(* ===== verification/Watch.v ===== *)
(** Watching a service: the goroutine of [Subscribe] in [src/registry/etcd/registry.go]
    and the one of [watch] in [src/resolver.go], with the channel between them.

    The channel has no buffer: an event goes over when the subscriber sends and the
    watcher receives. Once the subscriber has ended, the channel is closed and every
    receive succeeds. *)
From S2P Require Import Prelude Cluster Resolver.

(** * Errors of the resolver *)

Inductive resolver_error : Type := noServiceError (service : string) | retryFailedError (service : string) | resolverClosedError.

Definition error_text (e : resolver_error) : string :=
  match e with
  | noServiceError service => "no available instances for service: " ++ service
  | retryFailedError service => "failed to subscribe service after retries: " ++ service
  | resolverClosedError => "resolver has been closed"
  end%string.

(** * The subscriber *)

(** What etcd's watch channel gives: a response with an error, one that says that the
    watch is cancelled, or one with events. *)
Inductive response : Type := ResponseError | Canceled | Events (n : nat).

(** Where the goroutine is: at the next response, at the send with this many events to
    go, or at its end. *)
Inductive subscriber : Type := Waiting | Sending (n : nat) | Ended.

Definition next_subscriber (n : nat) : subscriber := match n with O => Waiting | S _ => Sending n end.

(** It takes a response. *)
Definition take_response (r : response) : subscriber :=
  match r with ResponseError => Waiting | Canceled => Ended | Events n => next_subscriber n end.

Section Watch.
Context {R CC : Type} `{Registry R} `{ClientConn CC}.

(** [watching]: the watcher's goroutine runs; [resolutions]: how often it has resolved;
    [pending]: responses that etcd has sent; [cancelled]: the subscription's context is. *)
Record system : Type := {
  res : grpcResolver R CC; pending : list response; cancelled : bool; sub : subscriber; watching : bool; resolutions : nat }.

(** The first step of [watch]: without a subscription it reports the error and ends,
    and another goroutine subscribes again. *)
Inductive started : Type := Running (s : system) | Retrying (g : grpcResolver R CC).

Definition watch (subscribed : result string unit) (g : grpcResolver R CC) : started :=
  match subscribed with
  | Err e => Retrying (report e g)
  | Ok _ => Running {| res := g; pending := []; cancelled := false; sub := Waiting; watching := true; resolutions := 0 |}
  end.

Inductive event : Type :=
| Respond (r : response) | Take | RangeEnds | Deliver (now later : Z) (closing : nat -> bool) | ReceiveClosed (now later : Z) (closing : nat -> bool)
| StopWatching | CloseResolver | CloseRegistry.

Definition resolve_again (now later : Z) (closing : nat -> bool) (u : subscriber) (s : system) : system :=
  {| res := notified now later closing (res s); pending := pending s; cancelled := cancelled s; sub := u; watching := watching s;
     resolutions := S (resolutions s) |}.

Definition set_sub (u : subscriber) (l : list response) (s : system) : system :=
  {| res := res s; pending := l; cancelled := cancelled s; sub := u; watching := watching s; resolutions := resolutions s |}.

(** [None]: the event cannot happen. *)
Definition step (e : event) (s : system) : option (outcome system) :=
  match e with
  | Respond r => if cancelled s then None else Some (Returns (set_sub (sub s) (pending s ++ [r]) s))
  | Take => match sub s, pending s with Waiting, r :: l => Some (Returns (set_sub (take_response r) l s)) | _, _ => None end
  | RangeEnds => match sub s, pending s, cancelled s with Waiting, [], true => Some (Returns (set_sub Ended [] s)) | _, _, _ => None end
  | Deliver now later closing =>
      match sub s, watching s with
      | Sending (S n), true => Some (Returns (resolve_again now later closing (next_subscriber n) s))
      | _, _ => None
      end
  | ReceiveClosed now later closing =>
      match sub s, watching s with Ended, true => Some (Returns (resolve_again now later closing Ended s)) | _, _ => None end
  | StopWatching =>
      if watching s && closed (res s)
      then Some (Returns {| res := res s; pending := pending s; cancelled := cancelled s; sub := sub s; watching := false; resolutions := resolutions s |})
      else None
  | CloseResolver =>
      Some (match Close (res s) with
            | Returns g => Returns {| res := g; pending := pending s; cancelled := cancelled s; sub := sub s; watching := watching s;
                                      resolutions := resolutions s |}
            | Panics => Panics
            end)
  | CloseRegistry =>
      Some (Returns {| res := res s; pending := pending s; cancelled := true; sub := sub s; watching := watching s; resolutions := resolutions s |})
  end.

Fixpoint run (es : list event) (s : system) : option (outcome system) :=
  match es with
  | [] => Some (Returns s)
  | e :: es => match step e s with Some (Returns s) => run es s | r => r end
  end.

End Watch.
Arguments system : clear implicits.
Arguments started : clear implicits.

(** * Facts *)
Module Facts.

Section Facts.
Context {R CC : Type} `{Registry R} `{ClientConn CC}.
Implicit Type s : system R CC.

(** Events that etcd has reported and the watcher has not yet received. *)
Definition reported (r : response) : nat := match r with Events n => n | _ => 0 end.
Definition due s : nat := (sum_list_with reported (pending s) + match sub s with Sending n => n | _ => 0 end)%nat.

Definition responses (es : list event) : nat := sum_list_with (fun e => match e with Respond r => reported r | _ => 0%nat end) es.

Lemma next_due n : match next_subscriber n with Sending n => n | _ => 0%nat end = n.
Proof. by destruct n. Qed.

Lemma resolutions_bounded_from es : forall s s', run es s = Some (Returns s') -> sub s' <> Ended ->
  sub s <> Ended /\ (resolutions s' + due s' <= resolutions s + due s + responses es)%nat.
Proof.
  induction es as [|e es IH]; intros s s' Hr Hs'; [injection Hr as <-; split; [done|lia]|]. cbn [run] in Hr.
  destruct (step e s) as [[s1|]|] eqn:Hs; [|done..]. destruct (IH s1 s' Hr Hs') as [Hs1 Hle]. unfold responses. cbn [sum_list_with].
  fold (responses es). unfold due in *. destruct e as [r| | |now later closing|now later closing| | |]; cbn [step] in Hs.
  - destruct (cancelled s); [done|]. injection Hs as <-. simpl in *. rewrite sum_list_with_app in Hle. simpl in Hle. split; [done|lia].
  - destruct (sub s) eqn:Hu; [|done..]. destruct (pending s) as [|r l]; [done|]. injection Hs as <-. simpl in *. split; [done|].
    destruct r as [| |n]; simpl in *; [lia|done|]. rewrite next_due in Hle. lia.
  - destruct (sub s), (pending s), (cancelled s); try done. by injection Hs as <-.
  - destruct (sub s) as [|[|n]|], (watching s); try done. injection Hs as <-. simpl in *. rewrite next_due in Hle. split; [done|lia].
  - destruct (sub s), (watching s); try done. by injection Hs as <-.
  - destruct (_ && _); [|done]. injection Hs as <-. simpl in *. split; [done|lia].
  - destruct (Close (res s)); [|done]. injection Hs as <-. simpl in *. split; [done|lia].
  - injection Hs as <-. simpl in *. split; [done|lia].
Qed.

(** As long as the subscription lives, the watcher resolves at most once for each event
    that etcd reports. *)
Theorem resolutions_bounded es g s s' : watch (Ok tt) g = Running s -> run es s = Some (Returns s') -> sub s' <> Ended ->
  (resolutions s' <= responses es)%nat.
Proof. intros [= <-] Hr Hs. destruct (resolutions_bounded_from _ _ _ Hr Hs) as [_ Hle]. unfold due at 2 in Hle. simpl in Hle. lia. Qed.

(** When the subscription has ended the watcher does not stop: nothing but the close of
    the resolver keeps it from resolving again, at once and any number of times. *)
Theorem closed_channel_spins now later closing k s : sub s = Ended -> watching s = true ->
  exists s', run (replicate k (ReceiveClosed now later closing)) s = Some (Returns s') /\ resolutions s' = (resolutions s + k)%nat /\
    sub s' = Ended /\ watching s' = true.
Proof.
  revert s. induction k as [|k IH]; intros s Hu Hw; [exists s; by rewrite Nat.add_0_r|]. cbn [replicate run step]. rewrite Hu, Hw.
  destruct (IH (resolve_again now later closing Ended s) ltac:(done) Hw) as (s' & -> & Hn & Hs). exists s'. split; [done|]. rewrite Hn. simpl. split; [lia|done].
Qed.

(** A subscriber that sends when nobody watches any more stays for good, also after the
    registry is closed: its channel is never closed. *)
Theorem subscriber_stuck es n s s' : sub s = Sending n -> watching s = false -> run es s = Some (Returns s') -> sub s' = Sending n /\ watching s' = false.
Proof.
  revert s. induction es as [|e es IH]; intros s Hu Hw Hr; [by injection Hr as <-|]. cbn [run] in Hr.
  destruct (step e s) as [[s1|]|] eqn:Hs; [|done..]. apply (IH s1); [| |done]; clear IH Hr;
    destruct e as [r| | |now later closing|now later closing| | |]; cbn [step] in Hs; rewrite ?Hu, ?Hw in Hs; try done;
    try (destruct (cancelled s); [done|]); try (destruct (Close (res s)); [|done]); try (destruct n; done); by injection Hs as <-.
Qed.

(** Without a subscription nothing watches: the error is reported and subscribing is
    tried again. *)
Lemma watch_fails e (g : grpcResolver R CC) : watch (Err e) g = Retrying (report e g).
Proof. done. Qed.

End Facts.

#[local] Existing Instance Resolver.Facts.scripted.
#[local] Existing Instance Resolver.Facts.keeps.

Abbreviation never := (fun _ : nat => false).
Abbreviation a_resolver := (new_resolver (NewResolverBuilder []) "user" (@nil (result string (list ServiceInstance))) (@nil LoadBalance.Address, @nil string)).
Abbreviation fresh := ({| res := a_resolver; pending := []; cancelled := false; sub := Waiting; watching := true; resolutions := 0 |}).
Abbreviation one_change := [Respond (Events 2); Take; Deliver 1 1 never; Deliver 2 2 never].

Lemma resolutions_bounded_witness : exists s', run one_change fresh = Some (Returns s') /\ (resolutions s' <= 2)%nat.
Proof.
  eexists. split; [vm_compute; reflexivity|]. eapply (resolutions_bounded one_change a_resolver fresh); [done|vm_compute; reflexivity|done].
Defined.

(** The registry is closed: the range over the watch channel ends and the watcher spins. *)
Definition after_close : system (list (result string (list ServiceInstance))) (list LoadBalance.Address * list string) :=
  match run [CloseRegistry; RangeEnds] fresh with Some (Returns s) => s | _ => fresh end.

Lemma closed_channel_spins_witness : exists s', run (replicate 3 (ReceiveClosed 5 5 never)) after_close = Some (Returns s') /\ resolutions s' = 3%nat /\ sub s' = Ended /\ watching s' = true.
Proof. apply (closed_channel_spins 5 5 never 3 after_close); reflexivity. Defined.

Definition after_stop : system (list (result string (list ServiceInstance))) (list LoadBalance.Address * list string) :=
  match run [Respond (Events 1); Take; CloseResolver; StopWatching] fresh with Some (Returns s) => s | _ => fresh end.

Lemma subscriber_stuck_witness : exists s', run [CloseRegistry] after_stop = Some (Returns s') /\ sub s' = Sending 1 /\ watching s' = false.
Proof. eexists. split; [reflexivity|]. apply (subscriber_stuck [CloseRegistry] 1 after_stop); reflexivity. Defined.

End Facts.
(** ... or with a token that is no longer accepted. *)
Lemma intercepted_refused {Req Resp : Type} e (req : Req) method (h : handler service Req Resp) s payload err :
  let tok := token_of hmac_sha256 (tokenManager s) payload in
  method ∉ publicMethods grpc_interceptor ->
  (@Validate _ _ _ _ (example_encryptor hmac_sha256) _ _ (fun _ => "") (at_interceptor e) tok (tokenManager s)).1 = Err err ->
  (server_interceptor hmac_sha256 text e Req Resp {| incoming := holding tok; user_value := None |} req method h s).1 = Returns (Err (auth_failed text err)).
Proof.
  intros tok Hm Hv. unfold server_interceptor, UnaryServerInterceptor. rewrite bool_decide_eq_false_2 by done. cbn [incoming].
  rewrite (authenticate_token _ _ tok payload eq_refl). destruct (Validate _ _ _ _) as [[u|e'] m]; [done|]. simpl in *. congruence.
Qed.

Lemma public_call {Req Resp : Type} e md method (req : Req) (h : handler service Req Resp) s : method ∈ publicMethods grpc_interceptor ->
  server_interceptor hmac_sha256 text e Req Resp md req method h s = h md req s.
Proof. intros Hm. unfold server_interceptor, UnaryServerInterceptor. by rewrite bool_decide_eq_true_2. Qed.

Ltac decide_member := apply (bool_decide_unpack _); vm_compute; exact I.

Lemma server_Login_ok e username password u (s : service) id r :
  Service.authenticator s username password = Ok u -> random e 0%nat = Some id -> random e 1%nat = Some r -> 0 < AccessTokenDuration (options s) ->
  representable (claims_for (tokenManager s) id (at_manager e) (at_manager e + AccessTokenDuration (options s)) u) ->
  Store.blacklist (Manager.blacklist (tokenManager s)) !! id = None ->
  let exp := at_manager e + AccessTokenDuration (options s) in
  exists tok m', server_Login hmac_sha256 text e (background headers) {| Main.LUsername := username; Main.LPassword := password |} s =
    (Returns (Ok {| Main.AccessToken := tok; Main.RefreshToken := r; Main.ExpiresIn := i64 (unix exp - unix (after e)); Main.TokenType := "Bearer" |}),
     set_manager m' s) /\
    session hmac_sha256 m' u tok id (unix exp) /\
    m' = with_store (store_token (at_manager e) (new_data tok r id u (unix exp)) (tokenStore (tokenManager s))) (tokenManager s).
Proof.
  intros Ha H0' H1' Hd Hrep Hb exp. unfold server_Login, answer, AuthService_Login_Handler, unary_handler.
  rewrite public_call by decide_member. unfold Login, Service.Login. cbn [Main.LUsername Main.LPassword]. rewrite Ha.
  destruct (Generate_session hmac_sha256 (random e) (nonces_of (random e)) (at_manager e) u _ id r (tokenManager s) H0' H1' Hd Hrep Hb)
    as (tok & m' & Hg & Hs & Hm').
  cbn [GenerateToken custom_token_manager]. rewrite Hg. exists tok, m'. by split.
Qed.

Lemma server_Login_refused e username password err (s : service) : Service.authenticator s username password = Err err ->
  server_Login hmac_sha256 text e (background headers) {| Main.LUsername := username; Main.LPassword := password |} s =
  (Returns (Err (Rpc.Unauthenticated, "登录失败: " ++ text err)%string), s).
Proof.
  intros Ha. unfold server_Login, answer, AuthService_Login_Handler, unary_handler.
  rewrite public_call by decide_member. unfold Login, Service.Login. simpl. by rewrite Ha.
Qed.

(** What the holder of a session gets. *)
Lemma server_GetUser_session e s u tok id exp req : session hmac_sha256 (tokenManager s) u tok id exp -> unix (at_interceptor e) <= exp ->
  server_GetUser hmac_sha256 text e (holding tok) req s =
  match authorize grpc_interceptor u "/UserService/GetUser" with
  | Err err => (Returns (Err (not_allowed text err)), s)
  | Ok _ => (Returns (Ok {| Main.Id := Main.UserId req; Main.Username := "testuser"; Main.Email := "test@example.com" |}), s)
  end.
Proof.
  intros Hs He. unfold server_GetUser, answer, UserService_GetUser_Handler, unary_handler.
  by rewrite (intercepted_session e req "/UserService/GetUser" GetUser s u tok id exp) by (done || decide_member).
Qed.

Lemma server_UpdateUser_session e s u tok id exp req : session hmac_sha256 (tokenManager s) u tok id exp -> unix (at_interceptor e) <= exp ->
  server_UpdateUser hmac_sha256 text e (holding tok) req s =
  match authorize grpc_interceptor u "/UserService/UpdateUser" with
  | Err err => (Returns (Err (not_allowed text err)), s)
  | Ok _ => (match Main.UserOf req with None => Panics | Some x => Returns (Ok x) end, s)
  end.
Proof.
  intros Hs He. unfold server_UpdateUser, answer, UserService_UpdateUser_Handler, unary_handler.
  rewrite (intercepted_session e req "/UserService/UpdateUser" UpdateUser s u tok id exp) by (done || decide_member).
  destruct (authorize _ _ _); [|done]. unfold UpdateUser. simpl. by destruct (Main.UserOf req).
Qed.


Lemma server_Logout_session e (s : service) u tok id exp : session hmac_sha256 (tokenManager s) u tok id exp -> unix (at_interceptor e) <= exp ->
  EnableTokenRevocation (options s) = true -> extractor s = bearer ->
  match authorize grpc_interceptor u "/AuthService/Logout" with
  | Err err => server_Logout hmac_sha256 text e (holding tok) Main.MkLogoutRequest s = (Returns (Err (not_allowed text err)), s)
  | Ok _ => exists m', server_Logout hmac_sha256 text e (holding tok) Main.MkLogoutRequest s =
      (Returns (Ok {| Main.Success := true; Main.Message := "登出成功" |}), set_manager m' s) /\ ended hmac_sha256 m' tok exp
  end.
Proof.
  intros Hs He Hrev Hx. unfold server_Logout, answer, AuthService_Logout_Handler, unary_handler.
  rewrite (intercepted_session e _ "/AuthService/Logout" _ s u tok id exp) by (done || decide_member).
  destruct (authorize _ _ _); [|done]. unfold Logout, Service.Logout. cbn [incoming]. rewrite Hrev, Hx.
  destruct (Revoke_session hmac_sha256 (at_manager e) _ _ _ _ _ Hs) as (m' & Hr & Hend). exists m'. destruct Hs as (p & _ & _ & -> & _).
  rewrite Extract_bearer by (apply token_graphic || apply ManagerFacts.token_not_empty). cbn [negb RevokeToken custom_token_manager]. by rewrite Hr.
Qed.

(** An ended token opens no method that is not public. *)
Lemma intercepted_ended {Req Resp : Type} e (req : Req) method (h : handler service Req Resp) s tok exp :
  method ∉ publicMethods grpc_interceptor -> ended hmac_sha256 (tokenManager s) tok exp ->
  (server_interceptor hmac_sha256 text e Req Resp {| incoming := holding tok; user_value := None |} req method h s).1 =
  Returns (Err (auth_failed text (if exp <? unix (at_interceptor e) then ErrTokenExpired else ErrTokenRevoked))).
Proof.
  intros Hm (p & c & d & -> & Hc & <- & Hd & Hr). apply intercepted_refused; [done|]. by eapply Validate_revoked.
Qed.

HOW TO COMPLETE THIS TASK
Please reproduce exactly the lines in the listing above from the one containing "From S2P Require" through the one containing "watch is cancelled, or", both included, and nothing more.

EXPECTED OUTPUT
From S2P Require Import Prelude Cluster Resolver.

(** * Errors of the resolver *)

Inductive resolver_error : Type := noServiceError (service : string) | retryFailedError (service : string) | resolverClosedError.

Definition error_text (e : resolver_error) : string :=
  match e with
  | noServiceError service => "no available instances for service: " ++ service
  | retryFailedError service => "failed to subscribe service after retries: " ++ service
  | resolverClosedError => "resolver has been closed"
  end%string.

(** * The subscriber *)

(** What etcd's watch channel gives: a response with an error, one that says that the
    watch is cancelled, or one with events. *)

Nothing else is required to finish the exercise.